Madness and Civilization

Madness and Civilization Study Guide

Madness and Civilization: A History of Insanity in the Age of Reason is the 1965 abridged translation of Michel Foucault’s 1961 French text, Folie et Déraison. A more recent, unabridged translation has been released by Routledge under the title History of Madness, translated by Jonathan Murphy and Jan Khalfa. However, the earlier Madness and Civilization remains the most influential and widely read, having an impact on a larger number of theorists and philosopher in the latter part of the 20th century.

The book is a history of concepts of mental illness from roughly the late 1500s to the late 1700s. It is not a history of illness itself, or an account of when different kinds of illness arose or what their symptoms were. Rather, it is a history of how madness was understood in Western societies, and how those societies developed different categories of illness in the first place. In this way, the book is similar to another book from 1965, published in the United States: Ilza Veith’s Hysteria: The History of a Disease. Veith, like Foucault, was interested in the cultural meanings of hysteria, a kind of madness, in particular the politics of how it was understood to originate. Foucault goes a step further than Veith, however, in also reflecting on historiography, that is, the process of writing history itself. Foucault looks at the changes in discourse, or how people spoke and wrote about madness, to see how societies developed shared understandings of what madness means through literature, law, medical documents, and other circulations of language.
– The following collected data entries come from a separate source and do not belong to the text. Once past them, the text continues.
(** * Blocked int4 quantization (q4_dq.cpp): a shallow embedding

    The development follows [onnxruntime/core/mlas/lib/q4_dq.cpp]:
    - [F32]: IEEE binary32 arithmetic as the code uses it ([float], [fabsf],
      [roundf], [std::min], [std::max], [std::clamp], the casts);
    - the range reductions [range2scalezp] and [range2scale];
    - the Q4 GEMM packer and unpacker ([MlasQ4GemmPackB] and friends);
    - the generic [BlockwiseQuantizer];
    - the QDQ quantizer [BlockwiseQDQQuantizer].

    Undefined behaviour of the C++ source (a float to [uint8_t] cast whose
    value does not fit, an access outside a buffer) is the [None] of the
    option monad. *)

From Stdlib Require Import ZArith Bool Lia.
From Stdlib Require Import SpecFloat.
From stdpp Require Import base option list.

Local Open Scope Z_scope.

(** ** IEEE binary32 *)

Module F32.

Definition prec : Z := 24.
Definition emax : Z := 128.

Definition float : Type := spec_float.

Definition add : float -> float -> float := SFadd prec emax.
Definition sub : float -> float -> float := SFsub prec emax.
Definition mul : float -> float -> float := SFmul prec emax.
Definition div : float -> float -> float := SFdiv prec emax.
Definition ltb : float -> float -> bool := SFltb.
Definition eqb : float -> float -> bool := SFeqb.
Definition leb : float -> float -> bool := SFleb.
Definition fabsf : float -> float := SFabs.

(** [static_cast<float>(n)] for an integer [n]; [mkf m e] is the float
    nearest to [m * 2^e], used for the literals of the source. *)
Definition mkf (m e : Z) : float := binary_normalize prec emax m e false.
Definition of_Z (n : Z) : float := mkf n 0.

Definition zero : float := S754_zero false.
Definition one : float := of_Z 1.
(** [std::numeric_limits<float>::max()] *)
Definition FLT_MAX : float := S754_finite false (2 ^ 24 - 1) 104.
(** [std::numeric_limits<float>::lowest()] *)
Definition FLT_LOWEST : float := S754_finite true (2 ^ 24 - 1) 104.

(** Conversion of a float to [bool], as in [scale ? a : b]: every value
    but the two zeros is true. *)
Definition truthy (x : float) : bool :=
  match x with S754_zero _ => false | _ => true end.

(** [x != y] *)
Definition neqb (x y : float) : bool := negb (eqb x y).

(** [std::min(a, b)] is [(b < a) ? b : a], [std::max(a, b)] is
    [(a < b) ? b : a], [std::clamp(v, lo, hi)] is
    [(v < lo) ? lo : (hi < v) ? hi : v]. *)
Definition fmin (a b : float) : float := if ltb b a then b else a.
Definition fmax (a b : float) : float := if ltb a b then b else a.
Definition clamp (v lo hi : float) : float :=
  if ltb v lo then lo else if ltb hi v then hi else v.

(** The integer nearest to [m * 2^e], halves rounded away from zero
    ([m > 0]). *)
Definition round_half_away (m : positive) (e : Z) : Z :=
  if 0 <=? e then Z.pos m * 2 ^ e
  else (2 * Z.pos m + 2 ^ (- e)) / (2 * 2 ^ (- e)).
Inductive negotiated `{TagRules} (h0 : hecIgst) : list string → hecIgst → Prop :=
  | negotiated_nil : negotiated h0 [] h0
  | negotiated_snoc names hec v :
      negotiated h0 names hec →
      negotiated h0 (names ++ [v]) (NegotiateTag v hec).2.

(** ** The wire encodings *)

(** Raw mode: the payload, then a newline. *)
Definition sendRaw (hec : hecIgst) (ent : option entry.Entry) : result * hecIgst :=
  match ent with
  | None => (Panicked, hec)
  | Some e =>
      match wtr hec with
      | None => (Panicked, hec)
      | Some p =>
          let '((_, err), p1) := pipe_Write p (entry.Data e) in
          match err with
          | Some er => (Returned (Some er), set_wtr (Some p1) hec)
          | None =>
              let '((_, err2), p2) := pipe_Write p1 nl in
              (Returned err2, set_wtr (Some p2) hec)
          end
      end
  end.

Record hecent := { Event : string; Time : float; ST : string }.

(** Does the payload look like a JSON object? *)
Definition looksLikeObject (data : string) : bool :=
  (2 <=? String.length data)%nat
  && bool_decide (String.get 0 data = Some "{"%char)
  && bool_decide (String.get (String.length data - 1) data = Some "}"%char).

(** [setData], with the package variable [osc] passed in and out.
    [json.Marshal] of a string cannot fail, so the final [return nil]
    is never taken. *)
Definition setData (data : string) (osc : bool) : string * bool :=
  if looksLikeObject data then
    let osc' := negb osc in
    if osc' then (data, osc') else (json.appendString data, osc')
  else (json.appendString data, osc).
Madness and Civilization has been vastly influential in a number of academic fields. For historians, it provides a model of reading the past through discourse. For critical theorists, it has provided an account of how modern concepts of morality developed in tandem with shifting medical and psychological discourses. And for political scientists, it has provided a theory of how Western societies developed institutions that enforce state-like power, nearing imprisonment, but outside the authority of the state itself. Given its range of interests, as well as the liveliness of Foucault’s writing, the book continues to influence countless academics, and to inspire a broad range of readers and thinkers.